Bijdragen aan Berghapedia? Klik hier om je aan te melden !
Giezenaar, Gerhardus Petrus Jacobus
Inhoud
Zijn jonge jaren
Gerhardus Petrus Jacobus Giezenaar, roepnaam Gerrit, was missionaris. Hij werd op 31 januari 1901 geboren in 's-Heerenberg als jongste van de zeven kinderen van Theodorus Hendrikus Johannes Giezenaar en Wilhelmina Maria Kniest.
Gerrit was elf jaar toen zijn vader overleed, en twee jaar later overleed ook zijn moeder. Zijn oudste broers voedden hem toen verder op en betaalden ook zijn onderwijzersopleiding. Op 3 juni 1919 slaagde hij in Arnhem voor zijn onderwijsakte, waarna het gemeentebestuur van Bergh hem op 20 augustus benoemde tot onderwijzer aan de gemeenteschool A4 in 's-Heerenberg. Met de opheffing van deze school in 1921 kreeg het hele onderwijzend personeel eervol ontslag.
Missionaris van Scheut
Gerrit wilde priester worden en heeft na zijn ontslag als onderwijzer, voor zover bekend, niet meer voor de klas gestaan voor hij op 1 september 1923 intrad bij de Congregatie van het Onbevlekt Hart van Maria, beter bekend als de Missionarissen van Scheut. Van 1924 tot 1926 studeerde hij filosofie in Scheut bij Brussel, waar zich het moederhuis van de congregatie bevond. Vervolgens studeerde hij van 1926 tot 1930 theologie aan de Katholieke Universiteit Leuven.

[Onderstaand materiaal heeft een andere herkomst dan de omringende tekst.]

(** A map without entries does not show the type of its keys. *)
Definition shown_key {A} (key : GoType) (l : list A) : GoType := match l with [] => MkType "" "" | _ => key end.

(** The value with every map in the order of its keys: what the value is,
    whatever order its maps are read in. *)
Fixpoint settled (v : Value) : Value :=
  match v with
  | VStruct t l => VStruct t (map (λ f, (fst f, settled (snd f))) l)
  | VPointer t (Some w) => VPointer t (Some (settled w))
  | VSlice t (Some l) => VSlice t (Some (map settled l))
  | VArray t l => VArray t (map settled l)
  | VMap t key None => VMap t (MkType "" "") None
  | VMap t key (Some l) => VMap t (shown_key key l) (Some (SliceStable by_key (map (λ e, (fst e, settled (snd e))) l)))
  | _ => v
  end.

(** The stream as one text. *)
Definition titled (k : Kind) (t : GoType) : string :=
  framed (KindString k) +:+ framed (PkgPath t) +:+ framed (TypeString t).
Definition texts {A} (text : A → string) : list A → string := foldr (λ x s, text x +:+ s) "".
Definition keyed (key : GoType) (e : string * string) : string :=
  titled KString key +:+ framed (fst e) +:+ snd e.

Fixpoint text (v : Value) : string :=
  titled (KindOf v) (TypeOf v) +:+
  match v with
  | VBool _ x => framed (FormatBool x)
  | VInt _ _ n | VUint _ _ n => framed (pretty n)
  | VString _ s => framed s
  | VStruct _ l => framed (pretty (length l)) +:+ texts (λ f, framed (fst f) +:+ text (snd f)) l
  | VPointer _ None | VSlice _ None | VMap _ _ None => framed "nil"
  | VPointer _ (Some w) => framed "value" +:+ text w
  | VSlice _ (Some l) | VArray _ l => framed (pretty (length l)) +:+ texts text l
  | VMap _ key (Some l) =>
      framed (pretty (length l)) +:+ texts (keyed key) (SliceStable by_key (map (λ e, (fst e, text (snd e))) l))
  | VMapBy _ _ | VOther _ _ => ""
  end.

(** * The stream does not depend on the blocks *)

Definition content (b : fingerprintHash) : string := h b +:+ buf b.

Lemma content_token b s : content (fingerprintToken b s) = content b +:+ framed s.
Proof.
  unfold content, fingerprintToken. case_match; cbn; [by rewrite append_nil_r, append_assoc|by rewrite append_assoc].
Qed.
Lemma content_heading k t b : content (heading k t b) = content b +:+ titled k t.
Proof. unfold heading, titled. by rewrite !content_token, <- !append_assoc. Qed.

(** A walk that adds [s] to the stream. *)
Definition adds (m : fingerprintHash → res fingerprintHash) (s : string) : Prop :=
  ∀ b, ∃ b', m b = Ok b' ∧ content b' = content b +:+ s.

Lemma adds_through {A} (step : A → fingerprintHash → res fingerprintHash) (said : A → string) l :
  Forall (λ x, adds (step x) (said x)) l → adds (steps_through step l) (texts said l).
Proof.
  induction 1 as [|x l Hx _ IH]; intros b; cbn; [exists b; by rewrite append_nil_r|].
  destruct (Hx b) as (b1 & -> & H1). destruct (IH b1) as (b2 & H2 & H3). exists b2. split; [done|].
  by rewrite H3, H1, <- append_assoc.
Qed.

Lemma SliceStable_keys {A B} (f : A → B) l :
  SliceStable by_key (map (λ e, (fst e, f (snd e))) l) = map (λ e, (fst e, f (snd e))) (SliceStable by_key l).
Proof.
  unfold SliceStable. induction l as [|[k x] l IH]; [done|]. cbn [map foldr fst snd]. rewrite IH.
  generalize (foldr (insert_by by_key) [] l) as s. clear.
  induction s as [|[k' y] s IH]; [done|]. cbn. unfold by_key at 1 3. cbn.
  destruct (String.ltb k' k); [|done]. cbn. by f_equal.
Qed.

Lemma through_map {A B} (f : A → B) step l b : steps_through step (map f l) b = steps_through (λ x, step (f x)) l b.
Proof. revert b. induction l as [|x l IH]; intros b; [done|]. cbn. by destruct (step (f x) b); cbn. Qed.

Lemma texts_map {A B} (f : A → B) (said : B → string) l : texts said (map f l) = texts (λ x, said (f x)) l.
Proof. induction l as [|x l IH]; [done|]. cbn. by f_equal. Qed.

Lemma adds_after (m : fingerprintHash → res fingerprintHash) b0 b s s0 :
  adds m s → content b = content b0 +:+ s0 → ∃ b', m b = Ok b' ∧ content b' = content b0 +:+ s0 +:+ s.
Proof. intros Hm Hb. destruct (Hm b) as (b' & -> & H). exists b'. split; [done|]. by rewrite H, Hb, <- append_assoc. Qed.
(* ===== verification/PlanCache.v ===== *)
(** [internal/app/plancache.go], the second half, and [planner_capacity.go]: the
    cache of search reports, shared by every caller of the process. Identical
    questions that are asked at once share one computation, a flight; one
    computation runs at a time; entries and their bytes are bounded.

    A caller moves from one locked section or blocking operation to the next, a
    [turn] each; a world is the cache and the callers in it. Which caller moves,
    which branch a [select] takes, in which order a map is ranged over and when a
    context ends are the environment's choice, so a theorem about every reachable
    world is one about every interleaving. *)
From S2P Require Import Prelude Sha256 SimState Fingerprint.

(** Errors of the context, and any other. *)
Inductive failure := Canceled | DeadlineExceeded | Failed (what : string).
#[export] Instance failure_eq_dec : EqDecision failure.
Proof. solve_decision. Defined.
Definition gone (e : failure) : bool := match e with Failed _ => false | _ => true end.

Definition searchCacheMax : nat := 256.
Definition searchCacheBytes : Z := 67108864.
(** 26 hours, in nanoseconds. *)
Definition searchCacheTTL : Z := 93600000000000.
(** The capacity of [plannerCapacity]. *)
Definition plannerCapacity : nat := 2.

Section Cache.
(** A report and its length as JSON, 0 where it has none; what the search finds. *)
Context {Report : Type} (json : Report → Z) (compute : Question → result failure Report).

Definition answer : Type := Report + failure.

Record searchEntry := MkEntry { rep : Report; addedAt : Z; e_bytes : Z }.
Record searchFlight := MkFlight { f_key : string; f_done : option answer }.

(** Where a caller of [searchContext] stands. From [ToSlot] on it owns a flight. *)
Inductive place :=
| Asking | Locking
| Waiting (f : nat)
| ToSlot (f : nat) | InSlot (f : nat) | ToPlanner (f : nat) | Computing (f : nat)
| Computed (f : nat) (r : answer) | Storing (f : nat) (r : answer)
| Returned (r : answer)
| Crashed (f : nat).

Record caller := MkCaller {
  c_question : Question;
  c_key : string;
  c_now : Z;
  c_ctx : option failure;
  c_place : place }.

(** The cache, its flights so far, the callers, and the computations elsewhere
    in the process that hold planner capacity. *)
Record world := MkWorld {
  entries : gmap string searchEntry;
  flights : gmap string nat;
  bytes : Z;
  slot : option nat;
  table : list searchFlight;
  callers : list caller;
  others : nat }.
#[export] Instance world_eta : Eta world :=
  λ w, MkWorld (entries w) (flights w) (bytes w) (slot w) (table w) (callers w) (others w).

Definition empty_cache : world := MkWorld ∅ ∅ 0 None [] [] 0.

(** * Eviction *)

(** An order in which a map is ranged over. *)
Definition range : Type := gmap string searchEntry → list (string * searchEntry).

Record scan := MkScan { sc_entries : gmap string searchEntry; sc_bytes : Z; oldestKey : string; oldestAt : Z; dropped : bool }.

Definition look (now : Z) (s : scan) (kv : string * searchEntry) : scan :=
  let '(k, e) := kv in
  if searchCacheTTL <=? now - addedAt e
  then MkScan (delete k (sc_entries s)) (sc_bytes s - e_bytes e) (oldestKey s) (oldestAt s) true
  else if String.eqb (oldestKey s) "" || (addedAt e <? oldestAt s)
  then MkScan (sc_entries s) (sc_bytes s) k (addedAt e) (dropped s)
  else s.

Definition evictLocked (by_ : range) (now : Z) (m : gmap string searchEntry) (b : Z) : gmap string searchEntry * Z :=
  let s := foldl (look now) (MkScan m b "" 0 false) (by_ m) in
  if negb (dropped s) && negb (String.eqb (oldestKey s) "")
  then (delete (oldestKey s) (sc_entries s), sc_bytes s - from_option e_bytes 0 (sc_entries s !! oldestKey s))
  else (sc_entries s, sc_bytes s).

(** The loop that makes room for [n] bytes more. *)
Fixpoint make_room (fuel : nat) (by_ : range) (now n : Z) (m : gmap string searchEntry) (b : Z) :
    result stop (gmap string searchEntry * Z) :=
  if Nat.leb searchCacheMax (size m) || (searchCacheBytes <? b + n)
  then match fuel with
    | O => Err OutOfFuel
    | S fuel => let '(m, b) := evictLocked by_ now m b in make_room fuel by_ now n m b
    end
  else Ok (m, b).

(** * What a caller does *)

Definition goto (i : nat) (p : place) : world → world :=
  set callers (alter (λ c, MkCaller (c_question c) (c_key c) (c_now c) (c_ctx c) p) i).

(** The flight of the same question, or one of one's own. *)
Definition join_flight (i : nat) (c : caller) (w : world) : world :=
  match flights w !! c_key c with
  | Some f => goto i (Waiting f) w
  | None =>
      let f := length (table w) in
      goto i (ToSlot f) (set flights (<[c_key c := f]>) (set table (λ t, t ++ [MkFlight (c_key c) None]) w))
  end.

(** The first locked section of [searchContext]. *)
Definition look_up (i : nat) (c : caller) (w : world) : world :=
  match entries w !! c_key c with
  | Some e => if c_now c - addedAt e <? searchCacheTTL then goto i (Returned (inl (rep e))) w else join_flight i c w
  | None => join_flight i c w
  end.

(** The second: the report is kept where it fits, the flight lands. *)
Definition keep (by_ : range) (c : caller) (r : Report) (w : world) : result stop world :=
  let n := json r in
  if (0 <? n) && (n <=? searchCacheBytes)
  then
    let m := delete (c_key c) (entries w) in
    let b := bytes w - from_option e_bytes 0 (entries w !! c_key c) in
    '(m, b) ← make_room (size m) by_ (c_now c) n m b;
    Ok (set entries (λ _, <[c_key c := MkEntry r (c_now c) n]> m) (set bytes (λ _, b + n) w))
  else Ok w.
Definition land (f : nat) (c : caller) (r : answer) (w : world) : world :=
  set flights (delete (c_key c)) (set table (alter (λ fl, MkFlight (f_key fl) (Some r)) f) w).
Definition store (by_ : range) (i f : nat) (c : caller) (r : answer) (w : world) : result stop world :=
  w ← (match r with inl x => keep by_ c x w | inr _ => Ok w end);
  Ok (goto i (Returned r) (land f c r w)).

(** A result beside a context that has ended is dropped. *)
Definition unless_gone (c : caller) (r : answer) : answer :=
  match r, c_ctx c with inl _, Some e => inr e | _, _ => r end.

Op 18 augustus 1929, nog tijdens zijn studie in Leuven, werd hij in Scheut tot priester gewijd. Op zondag 26 augustus droeg hij zijn eerste heilige mis op in de Sint Pancratiuskerk in 's-Heerenberg. De avond tevoren was hij door de katholieke verenigingen van 's-Heerenberg ingehaald met vaandels en muziek. In de stad waren voor hem drie erebogen opgericht.
In 1930 werd pater Giezenaar leraar geschiedenis aan het in dat jaar geopende kleinseminarie van de missionarissen van Scheut in Nederland. Dit was het missiecollege Sint Franciscus Xaverius op het landgoed Sparrendaal in Vught. Hij wilde echter doorstuderen aan de Katholieke Universiteit Nijmegen, maar zijn priesterstudie werd niet als de juiste vooropleiding erkend. Zijn verzoek aan de minister van Onderwijs, Kunst en Wetenschappen om voor hem een uitzondering te maken, werd op 19 oktober 1931 in eerste instantie afgewezen, maar later werd hij toch toegelaten tot de faculteit der Letteren en Wijsbegeerte van de universiteit in Nijmegen. Daar promoveerde hij op 21 juni 1938 cum laude op zijn proefschrift "De strijd tusschen Kerk en Staat over de benoemingen der apostolische vicarissen van 's-Hertogenbosch in de 18de eeuw".
Missionaris op Celebes
Kort na zijn promotie werden pater Giezenaar en enkele collega's aangewezen om te gaan werken in de apostolische prefectuur Makassar op Zuid-Celebes in Nederlands-Indië. Een jaar eerder was Gerard Menting uit Stokkum, die eveneens missionaris van Scheut was, al in deze apostolische prefectuur aangekomen. Op pater Mentings pagina is meer te lezen over dit missiegebied.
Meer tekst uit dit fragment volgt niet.